London, Work

Will humans still create software?

Recently I attended the London CTOs Unconference: an event where senior technical leaders discuss various topics of the day.

There were several proposed sessions on AI and its impact on software delivery and I was party of a group discussing the evolution of AI-assisted development and looking at the how this would change and ultimately what role people thought there would be for humans in software delivery (we put the impacts of artificial general intelligence to one side to focus on what happens with the technologies we currently have).

The session was conducted under Chatam House equivalent rules so I’m just going to record some of the discussion and key points in this post.

Session notes

Currently we are seeing automating of existing processes within the delivery lifecycle but there are opportunities to rethink how we deliver software that makes better use of the current generative AI tools and perhaps sets us up to take advantage of better options in future.

Rejecting a faster horse

Thinking about the delivery of the whole system rather than just modules of code, configuration or infrastructure allows us to think about setting a bigger task than simply augmenting a human. We can start to take business requirements in natural language, generate product requirement documents from these and then use formal methods to specify the behaviour of the system and verify that the resulting software that generative AI creates meets these requirements. Some members of the group had already been generating such systems and felt it was a more promising approach than automating different roles in the current delivery processes.

Although these methods have existed for a while they are not widely used currently and therefore it seems likely that reskilling will be required by senior technical leaders. Defining the technical outcomes they are looking for through more formal structures that work better with machines requires both knowledge and skill. Debugging is likely to move from the operation of code to the process of generation within the model and leading to an iterative cycle of refinement of both prompts and specifications. In doing this, the recent move to expose more chain of thought information to user is helpful and allows the user to refine their prompt when they can see flaws in the reasoning process of the model.

The fate of code

We discussed whether code would remain the main artefact of software production and we didn’t come to a definite conclusion. The existing state of the codebase can be given as a context to the generation process, potentially refined as an input in the same way as retrieval augmented generation works.

However if the construction of the codebase is fast and cheap then the value of code retention was not clear, particularly if requirements or specifications are changing and therefore an alternative solution might be better than the existing one.

People experimenting with whole solution generation do see major changes between iterations; for example where the model selects different dependencies. For things like UIs this matters in terms of UX but maybe it doesn’t matter so much for non-user facing things. If there is a choice of database mappers for example perhaps we only care that the performance is good and that SQL injection is not possible.

Specifications as artefacts

Specifications and requirements need to be versioned and change controlled exactly as source code is today. We need to ensure that requirements are consistent and coherent, which formal methods should provide, but analysis and resolution of differing viewpoints as to the way system works will remain an important technical skill.
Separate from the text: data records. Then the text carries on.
(** The cell of an operation is the cell of its key. *)
Lemma ops_of_key ks ksd key cell writes ops :
  ks_context shape ks = Ok ksd -> cell_id ksd key = Ok cell -> Forall2 (op_of shape blake2b256) writes ops ->
  List.filter (fun op => (bool_decide (op_ks_id op = ks) && bool_decide (op_cell_id op = cell)) && keqb (op_reduced_key op) key) ops =
  List.filter (fun op => bool_decide (op_key op = (ks, key))) ops.
Proof.
  intros Hk Hc. induction 1 as [|e op writes ops He _ IH]; [done|]. cbn [List.filter]. rewrite IH.
  assert ((bool_decide (op_ks_id op = ks) && bool_decide (op_cell_id op = cell)) && keqb (op_reduced_key op) key = bool_decide (op_key op = (ks, key))) as ->; [|done].
  unfold op_key. destruct (keqb_spec (op_reduced_key op) key) as [E|E].
  2: { rewrite andb_false_r. symmetry. apply bool_decide_eq_false. by intros [= _ ?]. }
  rewrite andb_true_r, <- bool_decide_and. apply bool_decide_ext. split; [intros [-> _]; by rewrite E|]. intros [= E1 E2]. split; [done|].
  destruct e as [ks' k' v r| |ks' k'| | |]; cbn [op_of] in He; try done.
  - destruct r; [done|]. destruct He as (ksd' & rk & c & lru & Hk' & _ & Hc' & ->). cbn [op_ks_id op_reduced_key op_cell_id] in *. congruence.
  - destruct He as (ksd' & rk & c & Hk' & _ & Hc' & ->). cbn [op_ks_id op_reduced_key op_cell_id] in *. congruence.
Qed.

(** The entries framed for a batch. *)
Definition framed (codec : option BatchCodec) (b : WriteBatch) : outcome (list WalEntry) :=
  match codec with
  | None => Ok (WalBatchStart (Z.of_nat (length (wb_writes b))) :: wb_writes b)
  | Some _ => e ← compressed_batch_encode lz4_compress (dedup_last_wins (wb_writes b) (wb_pending_ops b)).1; Ok [e]
  end.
Some participants felt that conflicting requirements would be inevitable and that it would be unclear as to how the generating code would respond to this. It is certainly clear that currently models do not seem to be able to identify the conflict and will most probably favour one of the requirements over the others. If the testing suite is independent than behavioural tests may reveal the resulting inconsistencies.

It was seen as important to control your own foundation model rather than using external services. Being able to keep the model consistent across builds and retain a working version of it decouples you from vendor dependencies and should be considered as part of the build and deployment infrastructure. Different models have different strengths (although some research contradicts this anecdotal observation). We didn’t discuss supplementation techniques but we did talk about priming the code generation process with coding standards or guidelines but this did not seem to be a technique currently in use.
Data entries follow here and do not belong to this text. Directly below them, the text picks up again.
(** ** Log-based relocation *)

(** The scan for the position to stop at: the first frame past the frontier, or
    the first record a filter refuses to let go. *)
Fixpoint terminal_position (upper_limit : Z) (frames : list (WalPosition * list Z)) (last : WalError) : outcome (WalError + Z) :=
  match frames with
  | [] => Ok (match last with WalCrc _ | EndOfWal => inr 0 | WalIo => inl WalIo end)
  | (position, raw_entry) :: rest =>
      if upper_limit <=? wp_offset position then Ok (inr (wp_offset position))
      else
        entry ← wal_entry_from_bytes raw_entry;
        match entry with
        | WalCompressedBatch _ _ _ => Panic "wal-based relocation reached a CompressedBatch frame"
        | WalRecord ks key value _ =>
            _ ← ks_desc ks;
            match relocation_filter ks with
            | Some filter =>
                match filter key value with
                | StopRelocation => Ok (inr (wp_offset position))
                | _ => terminal_position upper_limit rest last
                end
            | None => terminal_position upper_limit rest last
            end
        | _ => terminal_position upper_limit rest last
        end
  end.

(** The most a run may reclaim. *)
Definition max_target_position (cfg : RelocationConfig) (upper_limit min_wal_position : Z) : Z :=
  let reclaim := u64_mul (Z.max 0 (upper_limit - min_wal_position)) (rc_max_reclaim_pct cfg) / 100 in
  u64_add min_wal_position (Z.max reclaim (rc_wal_file_size cfg)).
For some participants using generative AI was synonymous with choosing a vendor but this is risky as one doesn’t control the lifespan of such API-based interactions or how a given model might be presented by the vendor. Having the skills to manage your own model is important.

In public repositories it has been noted that the volume of code produced has risen but quality has fallen and that there is definitely a trade-off being made between productivity and quality.
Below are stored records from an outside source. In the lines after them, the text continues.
Lemma updates_of ki u copies positions : Forall (reducible ki) copies -> length positions = length copies ->
  exists added, relocation_updates blake2b256 ki u (zip positions (List.map fst copies)) = Ok (mkRU (ru_last_processed u) (ru_updates u ++ added)) /\
    (forall ik p, In (ik, p) added -> exists i kv, copies !! i = Some kv /\ positions !! i = Some p /\ reduce_key blake2b256 ki kv.1 = Ok ik) /\
    forall ik, match copy_for ki copies ik with
               | None => updated_to added ik = None
               | Some kv => exists i p, copies !! i = Some kv /\ positions !! i = Some p /\ updated_to added ik = Some p /\ reduce_key blake2b256 ki kv.1 = Ok ik
               end.
Proof.
  intros Hr. revert u positions. induction Hr as [|[k v] copies [r Hk] _ IH]; intros u positions Hl.
  { destruct positions; [|done]. exists []. rewrite app_nil_r. split_and!; [by destruct u|done|done]. }
  destruct positions as [|p positions]; [done|]. injection Hl as Hl. cbn [List.map zip zip_with relocation_updates fst]. cbn [fst] in Hk. rewrite Hk. cbn [mbind outcome_bind].
  destruct (IH (ru_add u r p) positions Hl) as (added & E & Ha & Hc). exists ((r, p) :: added). split_and!.
  { change (zip_with pair positions (List.map fst copies)) with (zip positions (List.map fst copies)). rewrite E. cbn. by rewrite <- app_assoc. }
  { intros ik q [[= <- <-]|Hin]; [by exists 0%nat, (k, v)|]. destruct (Ha ik q Hin) as (i & kv & ? & ? & ?). by exists (S i), kv. }
  intros ik. unfold copy_for, updated_to. cbn [List.find fst]. rewrite Hk. destruct (keqb_spec r ik) as [->|Hne].
  - exists 0%nat, p. done.
  - specialize (Hc ik). unfold copy_for, updated_to in Hc. destruct (List.find _ copies) as [kv|]; [|done].
    destruct Hc as (i & q & H1 & H2 & H3 & H4). exists (S i), q. done.
Qed.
This might be different in private codebases where different techniques are used to ensure the quality of the output. People in the session trying these techniques say they are getting better results than what is observed in public reporting. Without any way of verifying this though people will just have to experiment for themselves and see if they can improve on the issues seen in the publicly observed code.

When will this happen in banks?

We talked a little bit about the rate of adoption of these ideas. Conservative organisations are unlikely to move on this until there is plenty of information available publicly. However if an automated whole system creation process works there are significant cost savings associated with it and projects that would previously have been ruled out as too costly become more viable.

What does cheap, quick codebases imply?

We may be able to retire older systems with a lot of embedded knowledge in them far more quickly than if humans had to analyse, extract and re-implement that embedded knowledge. It may even be possible to recreate a mainframe’s functionality on modern software and hardware and make it cheaper than training people in COBOL.

If system generation is cheap enough then we could also ask the process to create implementations with different constraints and compare different approaches to the same problem optimising for cost, efficiency or maintenance. We can write and throw away many times.

What about the humans?

The question of how humans are involved in the software delivery lifecycle, what they are doing and therefore what skills they need was unclear to us. However no-one felt that humans would have no role in software development but that it was likely to be different to the skill set the made people successful today.

It also seemed unlikely that a human would be “managing” a team of agents if the system of specification and constraints was adopted. Instead humans would be working at a higher level of abstraction with a suite of tools to deliver the implementation. Virtual junior developers seemed to belong to the faster horse school of thinking.

Wrapping up the session

The session lasted for pretty much the whole of the unconference and the topic often went broad which meant there were many threads and ideas that were not fully resolved. It was clear that there are currently at least two streams of experimentation: supplementing existing human roles in the software delivery cycle with AI assistance and reinventing the delivery process based on the possibilities offered by cheap large language models.

As we were looking to the future we most discussed the second option and this seems to be what people have in mind when they talk about not needing experienced software developers in future.

In some ways this is the technical architect’s dream in that you can start to work with pure expressions of solutions to problems that are faithfully adhered to by the implementer. However the solution designer now needs to understand how and why the solution generation process can go wrong and needs to verify the correctness and adherence of the final system. The non-deterministic nature of large language models are not going away and therefore solution designers need to think carefully about their invariants to ensure consistency and correctness.

There was a bit of an undertow in our discussions about whether it was a positive that a good specification almost leads to a single possible solution or whether we need to allow the AI to confound our expectation of the solution and created unexpected things that met our specifications.

The future could be a perfect worker realising the architect’s dream or it could be more like a partnership where the human is providing feedback on a range of potential solutions provided by a generation process, perhaps with automated benchmarking for both performance and cost.

It was a really interesting discussion and an interesting snapshot of what is happening in what feels like an area of frenzied activity from early adopters, later adopters probably can afford to give this area more time to mature as long as they keep an eye on whether the cost of delivery is genuinely dropping in the early production projects.

Standard